With our third year under the shadow of COVID just a few months away, I argued in this week’s Gray Market that it’s time to stop pretending the industry has responded to the epic challenge of the pandemic with sufficient creativity and vision for the long term.
Even the best-resourced players seem most interested in re-establishing the status quo with bare-minimum tweaks.
I had to ask: Is this really the best we can do?
It shouldn’t be.
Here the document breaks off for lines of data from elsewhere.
(** * Goiabada authorization server: repository layer, seeding and logout

    A shallow embedding of the sources

    - [internal/data] (the [Database] repository over gorm, and [seed]),
    - [internal/server/handler_account_logout.go] and the route table of
      [internal/server/routes.go],
    - the helpers of [cmd/integration_tests/common.go],
    - the registration form of the frontend,

    together with the properties that the design document states about
    them.  Tables are lists of rows, a gorm call is a step of a small state
    monad over the [World] (database, scheduled driver outcomes, entropy
    counter, audit log), and Go's [(value, error)] results are pairs of
    options, [None] standing for [nil].  Log lines ([slog]) are left out;
    audit records are kept. *)

From Stdlib Require Import String Ascii List NArith Bool Lia Arith.
Import ListNotations.
Open Scope string_scope.
Open Scope N_scope.

Set Implicit Arguments.

(** ** Go values *)

(** Go's [uint]; identifiers are assigned by the database, the code only
    compares them. *)
Definition uint := N.

Definition bytes := list Byte.byte.

(** Go's [error] values as the sources build them. *)
Inductive error : Type :=
| ErrRecordNotFound                          (* gorm.ErrRecordNotFound *)
| DriverError (msg : string)                 (* reported by the SQL driver *)
| errors_New (msg : string)                  (* errors.New *)
| errors_Wrap (cause : error) (msg : string) (* errors.Wrap *).

Definition is_ErrRecordNotFound (e : error) : bool :=
  match e with ErrRecordNotFound => true | _ => false end.

(** ** Enumerations (package [enums]) *)

Inductive AcrLevel := AcrLevel1 | AcrLevel2 | AcrLevel3.

Inductive PasswordPolicy :=
  PasswordPolicyNone | PasswordPolicyLow | PasswordPolicyMedium | PasswordPolicyHigh.

Inductive KeyState := KeyStateCurrent | KeyStateNext | KeyStatePrevious.

(** Modelled from the spec: package [enums] is not part of the sources; the
    data model names the three states [previous], [current] and [next]. *)
Definition KeyState_String (s : KeyState) : string :=
  match s with
  | KeyStateCurrent => "current"
  | KeyStateNext => "next"
  | KeyStatePrevious => "previous"
  end.

(** ** Entities (package [entities])

    Only the columns that the sources read or write are kept.  Association
    fields ([RedirectURIs], [Permissions], [Resource], [Client], [User]) hold
    Go's zero value in a stored row and are filled by [Preload]. *)

Record Resource := {
  Resource_Id : uint;
  Resource_ResourceIdentifier : string;
  Resource_Description : string }.

Record Permission := {
  Permission_Id : uint;
  Permission_PermissionIdentifier : string;
  Permission_Description : string;
  Permission_ResourceId : uint;
  Permission_Resource : option Resource }.

Record RedirectURI := {
  RedirectURI_Id : uint;
  RedirectURI_URI : string;
  RedirectURI_ClientId : uint }.

Record Client := {
  Client_Id : uint;
  Client_ClientIdentifier : string;
  Client_Description : string;
  Client_Enabled : bool;
  Client_ConsentRequired : bool;
  Client_IsPublic : bool;
  Client_AuthorizationCodeEnabled : bool;
  Client_DefaultAcrLevel : AcrLevel;
  Client_ClientCredentialsEnabled : bool;
  Client_ClientSecretEncrypted : bytes;
  Client_RedirectURIs : list RedirectURI;
  Client_Permissions : list Permission }.

Record User := {
  User_Id : uint;
  User_Subject : string;
  User_Username : string;
  User_Email : string;
  User_EmailVerified : bool;
  User_PasswordHash : string;
  User_Enabled : bool;
  User_OTPEnabled : bool;
  User_OTPSecret : string;
  User_Permissions : list Permission }.

Record UserConsent := {
  UserConsent_Id : uint;
  UserConsent_ClientId : uint;
  UserConsent_UserId : uint;
  UserConsent_Scope : string;
  UserConsent_GrantedAt : N;
  UserConsent_Client : Client;
  UserConsent_User : User }.

Record UserSession := {
  UserSession_Id : uint;
  UserSession_SessionIdentifier : string;
  UserSession_UserId : uint;
  UserSession_Started : N;
  UserSession_LastAccessed : N;
  UserSession_AcrLevel : string;
  UserSession_AuthMethods : string;
  UserSession_User : User }.

(** [Code_Code] is the column [code] that [GetCode] filters on;
    [Code_CodeHash] is the column behind [GetCodeByCodeHash], which the
    integration tests call. *)
Record Code := {
  Code_Id : uint;
  Code_Code : string;
  Code_CodeHash : string;
  Code_ClientId : uint;
  Code_UserId : uint;
  Code_Scope : string;
  Code_State : string;
  Code_Nonce : string;
  Code_AcrLevel : string;
  Code_AuthMethods : string;
  Code_RedirectURI : string;
  Code_CodeChallenge : string;
  Code_CodeChallengeMethod : string;
  Code_IssuedAt : N;
  Code_ExpiresAt : N;
  Code_Used : bool;
  Code_Client : Client;
  Code_User : User }.

Record KeyPair := {
  KeyPair_Id : uint;
  KeyPair_State : string;
  KeyPair_KeyIdentifier : string;
  KeyPair_Type : string;
  KeyPair_Algorithm : string;
  KeyPair_PrivateKeyPEM : bytes;
  KeyPair_PublicKeyPEM : bytes;
  KeyPair_PublicKeyASN1_DER : bytes;
  KeyPair_PublicKeyJWK : bytes }.

Record Settings := {
  Settings_Id : uint;
  Settings_AppName : string;
  Settings_Issuer : string;
  Settings_SelfRegistrationEnabled : bool;
  Settings_SelfRegistrationRequiresEmailVerification : bool;
  Settings_PasswordPolicy : PasswordPolicy;
  Settings_SessionAuthenticationKey : bytes;
  Settings_SessionEncryptionKey : bytes;
  Settings_AESEncryptionKey : bytes;
  Settings_TokenExpirationInSeconds : N;
  Settings_UserSessionIdleTimeoutInSeconds : N;
  Settings_UserSessionMaxLifetimeInSeconds : N }.

Record Role := {
  Role_Id : uint;
  Role_RoleIdentifier : string;
  Role_Description : string }.

Record PreRegistration := {
  PreRegistration_Id : uint;
  PreRegistration_Email : string;
  PreRegistration_PasswordHash : string;
  PreRegistration_VerificationCode : string }.

(** Modelled from the spec: no refresh-token entity exists in the sources
    ([migrate] registers none).  The data model lists [jti], user, client
    and [revoked?]; the session under which the token was issued is kept so
    that the logout rule of section 4.5 can be stated. *)
Record RefreshToken := {
  RefreshToken_Id : uint;
  RefreshToken_Jti : string;
  RefreshToken_UserId : uint;
  RefreshToken_ClientId : uint;
  RefreshToken_SessionIdentifier : string;
  RefreshToken_Revoked : bool }.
As I learned from futurist Doug Stephens’s latest book, Resurrecting Retail: The Future of Business in a Post-Pandemic World, a vanguard of forward-thinking brands is putting art-market innovation to shame with their big moves toward transformational change.
His case studies reveal a grand irony: Art sellers have largely been pirouetting away from showmanship and engagement toward mechanized, repeatable, low-friction transactions at exactly the moment future-conscious retailers are doing the exact opposite.
For example, consider…
CAMP, a toy store where toys take up only about 20 percent of the space in each brick-and-mortar location.
B & H PHOTO VIDEO, meanwhile, is an A/V superstore whose sales staff consists entirely of expert photographers uniquely fit to guide buyers through costly, often-confusing specialty purchases.
MORPHE, a next-wave cosmetics venture, has re-engineered each of its stores to double as an accessible content-production house for customers.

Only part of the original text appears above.